From the Newsy.com’s Matt Pitch

Because we just didn’t have enough tech security problems to worry about, computer science researchers have just published a potentially catastrophic security exploit. It’s ubiquitous, it’s nearly impossible to fix, and it’s all thanks to these little devices.

The problem first came to light several months ago, when a pair of researchers, Karsten Nohl and Jakob Lell, unveiled BadUSB, a way to transform common USB devices into malware-laden attack vectors which could hijack any computer they were attached to.

The firmware-based exploit involves altering the very nature of how a USB device communicates with a computer — which meant traditional malware detectors wouldn’t pick up on the attacks, and countering the threat would be nearly impossible. (Video via Vimeo / Offensive Security)

When they first revealed BadUSB, the hackers declined to reveal how they made the malware, citing security reasons. But another pair of researchers has now reverse-engineered the hack — and they’ve opened up their work to the public.

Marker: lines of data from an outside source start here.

Lemma handlers_safe req :
  name_part (rq_uuid req) = true ->
  Forall (fun r => In (rt_name r) unchecked_routes \/ preserves safe_sent (rt_handler r req)) allegro_routes.
Proof.
  intros Hid. assert (safe_path (rq_uuid req)) as Hu by (apply safe_of_part; unfold safe_part; by rewrite Hid).
  unfold allegro_routes.
  repeat (refine (proj2 (Forall_cons_iff _ _ _) (conj _ _))); [..|refine (Forall_nil _)].
  all: try (left; cbn [rt_name]; solve [unfold unchecked_routes; cbn; tauto]).
  all: right; cbn [rt_handler]; try (lazymatch goal with |- preserves _ (?h _) => unfold h end).
  all: try solve [handler_safe].
  all: handler_safe; cbv zeta.
  all: try solve [preserve].
  all: unfold fetch_orders, AllegroIntegration.get_order, get_checkout_form, AllegroIntegration.get_order_invoices, client_get_order_invoices,
    AllegroIntegration.search_products, search_offers, AllegroIntegration.get_product, AllegroIntegration.get_offer.
  all: try solve [handler_safe; preserve].
  apply preserves_bind; [|auto with effects]. apply update_status_safe. by eapply validated_safe.
Qed.

(** C4: Whatever a request holds, the paths it makes the connector ask of Allegro are parts between slashes, each of
    identifier characters, at least one, perhaps followed by one line feed, which the pattern's [$] lets through: so
    there is no query, escape, dot, host or empty part.  Left out are the three routes that put other texts into a path. *)
Theorem allegro_paths_safe req :
  name_part (rq_uuid req) = true ->
  (forall r, List.find (answers (rq_method req) (rq_path req)) allegro_routes = Some r -> ~ In (rt_name r) unchecked_routes) ->
  preserves safe_sent (respond allegro_routes req).
Proof.
  intros Hu Hr. unfold respond. destruct (List.find _ allegro_routes) as [r|] eqn:E; [|auto with effects].
  apply preserves_bind; [|auto with effects]. apply List.find_some in E as [Hin _].
  pose proof (proj1 (Forall_forall _ _) (handlers_safe (with_params r req) Hu) r Hin) as [H1|H1]; [|done].
  by destruct (Hr r eq_refl).
Qed.
End allegro.
Lemma secret_refused {A} (secret detail1 detail2 : string) provided (k : unit -> EM World A) w :
  (secret <> "" -> provided <> Some secret) ->
  exists e, (((if String.eqb secret "" then http_error 403 detail1
     else same ← Effects.lift (compare_digest (default "" provided) secret);
          if (same : bool) then mret tt else http_error 403 detail2) : EM World unit) ≫= k) w = (Raise e, w)
    /\ exists detail, e = http_exception 403 detail \/ e = TypeError detail.
Proof.
  intros Hs. unfold mbind, EM_bind, Effects.lift. destruct (String.eqb_spec secret "") as [|Hne]; [by eauto 6|].
  destruct (compare_digest (default "" provided) secret) as [[]|e] eqn:E; [|by eauto 6|].
  - apply compare_digest_equal in E. destruct (Hs Hne). destruct provided; cbn in E; [by subst|by subst].
  - unfold compare_digest in E. destruct (_ && _); [done|]. injection E as <-. eauto 6.
Qed.

Lemma identify_refused {A} (m : EM auth_state Tenant) (k : option Tenant -> EM World A) w detail :
  (m (db w)).1 = Raise (http_exception 401 detail) -> (identify m ≫= k) w = (Raise (http_exception 401 detail), w).
Proof. intros E. unfold identify, mbind, EM_bind. by rewrite E. Qed.

Lemma guard_denies g name req w :
  g <> Public -> unauthenticated req (db w) -> exists e, guarded g name req w = (Raise e, w) /\ denied name req e.
Proof.
  intros Hg (Hkey & Htok & Hint & Hadm). unfold denied.
  assert (Hk : exists detail, (resolve_tenant hash_api_key (header "x-api-key" req) (db w)).1 = Raise (http_exception 401 detail)).
  { apply key_refused. intros k E r. by apply (Hkey k r E). }
  destruct g; [done|..]; cbn [guarded].
  - destruct Hk as (d & Hk). unfold get_current_tenant. rewrite (identify_refused _ _ _ _ Hk). eauto 6.
  - unfold current_tenant_or_token. assert (Hm : exists detail, (get_current_tenant_or_token hash_api_key enforced (header "x-api-key" req)
      (header "x-credential-token" req) (dget "token" (rq_query req)) (db w)).1 = Raise (http_exception 401 detail)).
    { unfold get_current_tenant_or_token. destruct (header "x-api-key" req) as [[|c k]|]; [|done|].
      all: destruct (String.eqb _ ""); [by eexists|]; apply token_refused; intros r Hr Er; eapply Htok; [|done..];
        destruct (String.eqb (py_strip _) ""); auto. }
    destruct Hm as (d & Hm). rewrite (identify_refused _ _ _ _ Hm). eauto 6.
  - unfold require_internal_secret. edestruct (secret_refused (A := pyval)) as (e & He & d & Hd); [exact Hint|].
    exists e. split; [exact He|]. destruct Hd; eauto 6.
  - unfold require_admin_secret. edestruct (secret_refused (A := pyval)) as (e & He & d & Hd); [exact Hadm|].
    exists e. split; [exact He|]. destruct Hd; eauto 6.
  - destruct (validated name req) as [[]|e] eqn:Ev; [|by exists e; eauto].
    unfold require_admin_secret. edestruct (secret_refused (A := pyval)) as (e & He & d & Hd); [exact Hadm|].
    exists e. split; [exact He|]. destruct Hd; eauto 6.
Qed.

(** A check of the caller changes nothing. *)
Lemma guarded_preserves (P : World -> Prop) g name req :
  (forall t, preserves P (endpoint name t req)) -> preserves P (guarded g name req).
Proof.
  intros Hp. assert (Hid : forall m, preserves P (identify m)) by (intros m w Hw; exact Hw).
  destruct g; cbn [guarded]; unfold get_current_tenant, current_tenant_or_token, require_internal_secret, require_admin_secret;
    repeat first [apply Hp | progress preserve].
Qed.

(** C1: A request that shows no active key or token and no secret runs no endpoint but the public ones: it is answered with
    an error and changes nothing. *)
Theorem endpoints_are_guarded req w :
  unauthenticated req (db w) ->
  (exists e, respond gateway_routes req w = (Raise e, w)) \/
  (exists r, List.find (answers (rq_method req) (rq_path req)) gateway_routes = Some r /\ In (rt_name r) public_endpoints).
Proof.
  intros Hu. unfold respond. destruct (List.find _ gateway_routes) as [r|] eqn:E.
  - apply List.find_some in E as [Hin _]. apply in_map_iff in Hin as (row & <- & Hrow).
    destruct row as [[[g method] path] name]. destruct (decide (g = Public)) as [->|Hg].
    + right. eexists. split; [done|]. cbn [route_of rt_name].
      assert (Hp : forallb (fun row => match row with (Public, _, _, n) => existsb (String.eqb n) public_endpoints | _ => true end) gateway_table = true)
        by by vm_compute.
      pose proof (proj1 (forallb_forall _ _) Hp _ Hrow) as Hn. cbv beta iota in Hn. apply existsb_exists in Hn as (x & Hx & ->%String.eqb_eq). done.
    + left. destruct (guard_denies g name (with_params (route_of (g, method, path, name)) req) w Hg Hu) as (e & He & _).
      exists e. unfold mbind, EM_bind. change (rt_handler (route_of (g, method, path, name))) with (guarded g name). by rewrite He.
  - left. destruct (existsb _ _); by eexists.
Qed.
End gateway.

(** ** Examples *)

(** Endpoints that record their names. *)
Definition demo_auth : auth_state :=
  AuthState new_transaction [MkTenant "t1" "acme" true] [MkApiKey "h:pk" "t1" true] [].
Definition demo_endpoint (name : string) (t : option Tenant) (req : request) : EM (list string) pyval :=
  _ ← modify (cons name); mret (PStr name).
Definition demo_gateway : list (route (list string)) :=
  gateway_routes (fun k => "h:" ++ k) true "admin" "internal" (fun _ => demo_auth) (fun _ _ => Ok tt) demo_endpoint.
Definition demo_call (method path : string) (headers : list (string * string)) : res (Z * pyval) * list string :=
  respond demo_gateway (MkRequest method path [] headers None None "" []) [].

(** The replay of a webhook is taken for a webhook, of a connector named by the identifier. *)
Example replay_is_ingested :
  (demo_call "POST" "/api/v1/webhooks/7d0f/replay" [("x-api-key", "pk")]).2 = ["receive_webhook"].
Proof. by vm_compute. Qed.
Example rest_of_the_path :
  (demo_call "GET" "/api/v1/connectors/dhl/schema/shipment/create" [("x-api-key", "pk")]).2 = ["get_connector_action_schema"].
Proof. by vm_compute. Qed.

Definition demo_gateway_route : route (list string) :=
  nth 18 demo_gateway (Route "" "" "" 200 (fun _ => mret PNone)).
Lemma gateway_reachable_witness :
  exists path, select (rt_method demo_gateway_route) path demo_gateway = Some (List.length (firstn 18 demo_gateway)).
Proof.
  refine (proj2 (gateway_reachable (fun k => "h:" ++ k) true "admin" "internal" (fun _ => demo_auth) (fun _ _ => Ok tt) demo_endpoint
    (firstn 18 demo_gateway) demo_gateway_route (skipn 19 demo_gateway) _) _).
  - exact (eq_sym (firstn_skipn_middle 18 demo_gateway eq_refl)).
  - vm_compute. discriminate.
Defined.

Definition demo_stranger : request := MkRequest "GET" "/api/v1/workflows" [] [("x-api-key", "guess")] None None "" [].
Lemma endpoints_are_guarded_witness :
  (exists e, respond demo_gateway demo_stranger [] = (Raise e, [])) \/
  (exists r, List.find (answers (rq_method demo_stranger) (rq_path demo_stranger)) demo_gateway = Some r
             /\ In (rt_name r) public_endpoints).
Proof.
  refine (endpoints_are_guarded (fun k => "h:" ++ k) true "admin" "internal" (fun _ => demo_auth) (fun _ _ => Ok tt) demo_endpoint
    demo_stranger [] _).
  split_and!.
  - intros key k [= <-] Hk. apply list_elem_of_singleton in Hk as ->. done.
  - intros token t _ Ht. by apply elem_of_nil in Ht.
  - done.
  - done.
Defined.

Adam Caudill and Brandon Wilson have made some of the code behind their version of BadUSB freely available on GitHub. The hackers say they’re publishing their work so the community can come up with a solution.

ADAM CAUDILL VIA YOUTUBE / ADRIAN CRENSHAW“If you’re going to say something, if you’re going to prove that there’s a flaw, you need to release the material so people can defend against it.”

But The Verge notes a fix is likely to require “a full update to the USB standard itself, which means years of insecurity. However the industry responds, we’re likely to be living with it for a long, long time.”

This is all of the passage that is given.